Kubecost provides detailed cost breakdowns for Kubernetes workloads, showing expenses at the deployment, namespace, and service levels. It works across all major cloud providers and on-prem environments, offering real-time price monitoring and alerting to prevent unexpected cost spikes.

2. CloudZero

CloudZero offers real-time cost insights across AWS, Azure, GCP, Snowflake, and Kubernetes. It integrates with DevOps tools to track spending by team or project, improving financial accountability. Its anomaly detection feature helps identify unusual cost spikes, making it easier to prevent overruns.

3. Karpenter

Karpenter is an AWS-native Kubernetes node autoscaler that efficiently scales resources up or down based on demand. It optimizes node allocation and bin packing, reducing unnecessary infrastructure costs while ensuring workloads have the capacity they need.

4. Fairwinds Insights

Fairwinds Insights helps DevOps teams monitor Kubernetes clusters for security, performance, and cost issues. It simplifies Kubernetes governance by identifying misconfigurations, ensuring efficient resource usage, and reducing operational risks.

Conclusion

Kubernetes cost optimization helps businesses reduce waste and ensure efficient resource use. Businesses can improve performance and scalability by managing computing, storage, and networking expenses using tools like Kubecost and CloudZero.

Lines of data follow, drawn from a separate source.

(** C7, amended. [registerAssumption] stores the range it is given,
    unchecked: after a sequence of calls every assumption satisfies
    [validFrom <= validTo] (when [validTo] is present) exactly when the
    assumptions already present and the arguments of every call do. The
    collection is append-only: a call leaves the assumptions present as
    they are and adds one at the end, with the next sequential id, and the
    other operations of the course state do not touch the collection. *)
Theorem registerAssumption_append_only
    (calls : list AssumptionCall) (st : CourseState)
    (d : string) (i f : Z) (t : option Z)
    (s m : string) (l : Z) (c : option string) (meta : LectureMetadata) :
  (Forall wellRanged (assumptions st) ->
   Forall rangeOfCall calls ->
   Forall wellRanged (assumptions (registerAssumptions calls st))) /\
  (Forall wellRanged (assumptions (registerAssumptions calls st)) ->
   Forall wellRanged (assumptions st) /\ Forall rangeOfCall calls) /\
  (exists added,
     assumptions (registerAssumptions calls st) = assumptions st ++ added /\
     length added = length calls) /\
  registerAssumption d i f t st =
    ("assumption_" +:+ pretty (Z.of_nat (length (assumptions st)) + 1),
     set_assumptions
       (assumptions st ++
        [{| id := "assumption_" +:+ pretty (Z.of_nat (length (assumptions st)) + 1);
            a_description := d; a_introducedIn := i;
            validFrom := f; validTo := t |}]) st) /\
  assumptions (registerNotation s m l c st) = assumptions st /\
  assumptions (updateLecture meta st) = assumptions st.
Proof.
  destruct (registerAssumptions_append calls st) as (added & Heq & Hlen & Hwf).
  rewrite Heq, Forall_app, Hwf. repeat split; try tauto.
  - exists added. auto.
  - unfold registerNotation. destruct (findIndex _ _); reflexivity.
Qed.

Lemma registerAssumption_append_only_witness :
  Forall wellRanged
    (assumptions
       (registerAssumptions
          [("perfect competition", 1, 1, Some 6); ("no taxes", 2, 2, None)]
          (new "Micro" None))).
Proof.
  apply (proj1 (registerAssumption_append_only
                  [("perfect competition", 1, 1, Some 6); ("no taxes", 2, 2, None)]
                  (new "Micro" None) EmptyString 0 0 None
                  EmptyString EmptyString 0 None
                  {| number := 1; title := EmptyString; objectives := [];
                     prerequisites := []; notationIntroduced := [];
                     assumptionsIntroduced := []; lm_files := [] |})).
  - simpl. constructor.
  - repeat constructor; unfold rangeOfCall, validRange; simpl; lia.
Defined.

End RegistryClaims.

(** ** Persistence round trip *)
Section Persistence.
Import Js Json State.

Lemma mapM_strings (l : list string) : mapM asStr (JStr <$> l) = Some l.
Proof. by apply mapM_fmap_Some. Qed.

Lemma LearningObjective_roundtrip (o : LearningObjective) :
  LearningObjective_of (LearningObjective_toJSON o) = Some o.
Proof. destruct o as [i d [] [n|]]; reflexivity. Qed.

Lemma NotationEntry_roundtrip (n : NotationEntry) :
  NotationEntry_of (NotationEntry_toJSON n) = Some n.
Proof. destruct n as [s m i [c|]]; reflexivity. Qed.

Lemma Assumption_roundtrip (a : Assumption) :
  Assumption_of (Assumption_toJSON a) = Some a.
Proof. destruct a as [i d n f [t|]]; reflexivity. Qed.

Lemma LectureMetadata_roundtrip (m : LectureMetadata) :
  LectureMetadata_of (LectureMetadata_toJSON m) = Some m.
Proof.
  destruct m as [n t o p ni ai f].
  unfold LectureMetadata_of, LectureMetadata_toJSON, reqStrings, reqArr,
    reqNum, reqStr, strings, get. simpl.
  by rewrite !mapM_strings.
Qed.

Lemma entry_roundtrip (kv : Z * LectureMetadata) :
  entry_of (entry_toJSON kv) = Some kv.
Proof.
  destruct kv as [k v]. unfold entry_of, entry_toJSON. simpl.
  by rewrite LectureMetadata_roundtrip.
Qed.

Lemma newMap_snoc (l : list (Z * LectureMetadata)) (kv : Z * LectureMetadata) :
  newMap (l ++ [kv]) = <[fst kv := snd kv]> (newMap l).
Proof. unfold newMap. by rewrite fold_left_app. Qed.

Lemma newMap_list_to_map (l : list (Z * LectureMetadata)) :
  NoDup (l.*1) -> newMap l = list_to_map l.
Proof.
  induction l as [|[k v] l IH] using rev_ind; intros Hnd; [reflexivity|].
  rewrite fmap_app in Hnd. apply NoDup_app in Hnd as (Hl & Hk & _).
  rewrite newMap_snoc, IH by exact Hl. simpl.
  rewrite list_to_map_snoc; [reflexivity|].
  intros Hin. apply (Hk k Hin). simpl. by apply list_elem_of_singleton.
Qed.

Lemma newMap_entries (m : gmap Z LectureMetadata) : newMap (map_to_list m) = m.
Proof.
  rewrite newMap_list_to_map by apply NoDup_fst_map_to_list.
  apply list_to_map_to_list.
Qed.

Lemma fromJSON_toJSON (st : CourseState) : fromJSON (toJSON st) = Some st.
Proof.
  destruct st as [name lang syl los reg asm lec].
  unfold fromJSON, toJSON, reqStr, reqArr, get. simpl.
  rewrite (mapM_fmap_Some _ _ _ LearningObjective_roundtrip),
    (mapM_fmap_Some _ _ _ NotationEntry_roundtrip),
    (mapM_fmap_Some _ _ _ Assumption_roundtrip),
    (mapM_fmap_Some _ _ _ entry_roundtrip).
  simpl. rewrite newMap_entries. by destruct lang.
Qed.

(** C6. Loading what [toJSON] wrote succeeds and gives back the same
    course name, language, notation registry (entry by entry, hence as a
    set over symbol, meaning and lecture of introduction), assumption list
    and lecture mapping (key by key); in fact the whole state. *)
Theorem save_load_roundtrip (st : CourseState) :
  exists st',
    fromJSON (toJSON st) = Some st' /\
    courseName st' = courseName st /\
    language st' = language st /\
    notationRegistry st' = notationRegistry st /\
    (forall s m i,
       (exists e, e ∈ notationRegistry st' /\
                  symbol e = s /\ meaning e = m /\ introducedIn e = i) <->
       (exists e, e ∈ notationRegistry st /\
                  symbol e = s /\ meaning e = m /\ introducedIn e = i)) /\
    assumptions st' = assumptions st /\
    (forall k, lectures st' !! k = lectures st !! k) /\
    st' = st.
Proof.
  exists st. split; [apply fromJSON_toJSON|]. repeat split; auto.
Qed.

End Persistence.

(** * Further properties of the code *)

(** ** [sanitizeFilename] *)
Section Sanitize.
Import Js Helpers.

Ltac by_char c := destruct c as [[] [] [] [] [] [] [] []]; try reflexivity; try discriminate.

Lemma allowed_lower (c : ascii) : allowedChar c = true -> lowerChar c = c.
Proof. by_char c. Qed.

Lemma allowed_split (c : ascii) :
  allowedChar c = alphanumericChar c || separatorChar c.
Proof. by_char c. Qed.

Lemma alphanumeric_not_separator (c : ascii) :
  alphanumericChar c = true -> separatorChar c = false.
Proof. by_char c. Qed.

Lemma underscore_separator (c : ascii) :
  underscoreChar c = true -> separatorChar c = true.
Proof. by_char c. Qed.

Lemma underscore_is (c : ascii) : underscoreChar c = true -> c = underscore.
Proof. by_char c. Qed.

Lemma allChars_replaceDisallowed (b : bool) (s : string) :
  allChars allowedChar (replaceDisallowed b s) = true.
Proof.
  revert b. induction s as [|c s IH]; intros b; simpl; [reflexivity|].
  destruct (allowedChar c) eqn:E; simpl.
  - by rewrite E, IH.
  - destruct b; simpl; by rewrite ?IH.
Qed.

Lemma allChars_collapseUnderscores (p : ascii -> bool) (b : bool) (s : string) :
  allChars p s = true -> allChars p (collapseUnderscores b s) = true.
Proof.
  revert b. induction s as [|c s IH]; intros b; simpl; [done|].
  intros [Hc Hs]%andb_true_iff.
  destruct (underscoreChar c), b; simpl; rewrite ?Hc; simpl; auto.
Qed.

Lemma allChars_trimLeading (p : ascii -> bool) (s : string) :
  allChars p s = true -> allChars p (trimLeading s) = true.
Proof.
  induction s as [|c s IH]; simpl; [done|].
  intros H. destruct (separatorChar c); [|exact H].
  apply andb_true_iff in H as [_ H]. auto.
Qed.

Lemma allChars_trimTrailing (p : ascii -> bool) (s : string) :
  allChars p s = true -> allChars p (trimTrailing s) = true.
Proof.
  induction s as [|c s IH]; simpl; [done|].
  intros [Hc Hs]%andb_true_iff. specialize (IH Hs).
  destruct (trimTrailing s) as [|d r].
  - destruct (separatorChar c); simpl; by rewrite ?Hc.
  - simpl in *. by rewrite Hc, IH.
Qed.

Lemma doubled_collapse (b : bool) (s : string) :
  doubledUnderscore b (collapseUnderscores b s) = false.
Proof.
  revert b. induction s as [|c s IH]; intros b; simpl; [reflexivity|].
  destruct (underscoreChar c) eqn:E.
  - destruct b; simpl; [apply IH|]. rewrite E. apply IH.
  - simpl. rewrite E, andb_false_r. apply IH.
Qed.

Lemma doubled_weaken (b : bool) (s : string) :
  doubledUnderscore b s = false -> doubledUnderscore false s = false.
Proof.
  destruct s as [|c s]; simpl; [done|].
  intros [_ H]%orb_false_iff. exact H.
Qed.

Lemma doubled_trimLeading (s : string) :
  doubledUnderscore false s = false ->
  doubledUnderscore false (trimLeading s) = false.
Proof.
  induction s as [|c s IH]; [done|].
  intros H. simpl. destruct (separatorChar c); [|exact H].
  apply IH. simpl in H. by apply doubled_weaken in H.
Qed.

Lemma doubled_trimTrailing (b : bool) (s : string) :
  doubledUnderscore b s = false ->
  doubledUnderscore b (trimTrailing s) = false.
Proof.
  revert b. induction s as [|c s IH]; intros b; simpl; [done|].
  intros [Hb Hs]%orb_false_iff. specialize (IH _ Hs).
  destruct (trimTrailing s) as [|d r].
  - destruct (separatorChar c); simpl; [reflexivity|by rewrite Hb].
  - change (doubledUnderscore b (String c (String d r)))
      with ((b && underscoreChar c) ||
            doubledUnderscore (underscoreChar c) (String d r)).
    by rewrite Hb, IH.
Qed.

Lemma starts_trimLeading (s : string) :
  startsWithSeparator (trimLeading s) = false.
Proof.
  induction s as [|c s IH]; simpl; [reflexivity|].
  destruct (separatorChar c) eqn:E; [exact IH|]. simpl. exact E.
Qed.

Lemma starts_trimTrailing (s : string) :
  startsWithSeparator s = false -> startsWithSeparator (trimTrailing s) = false.
Proof.
  destruct s as [|c s]; simpl; [done|]. intros E.
  destruct (trimTrailing s); [rewrite E|]; simpl; exact E.
Qed.

Lemma ends_trimTrailing (s : string) : endsWithSeparator (trimTrailing s) = false.
Proof.
  induction s as [|c s IH]; simpl; [reflexivity|].
  destruct (trimTrailing s) as [|d r].
  - destruct (separatorChar c) eqn:E; simpl; [reflexivity|exact E].
  - exact IH.
Qed.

Beyond cost savings, optimization frees up budget for innovation and growth and helps companies stay competitive. With the right strategies, organizations can streamline operations, improve performance, and reinvest in new opportunities.

At Maruti Techlabs, we help companies streamline their Kubernetes infrastructure, optimize costs, and enhance operational efficiency. Contact us to explore how our DevOps services can support your business.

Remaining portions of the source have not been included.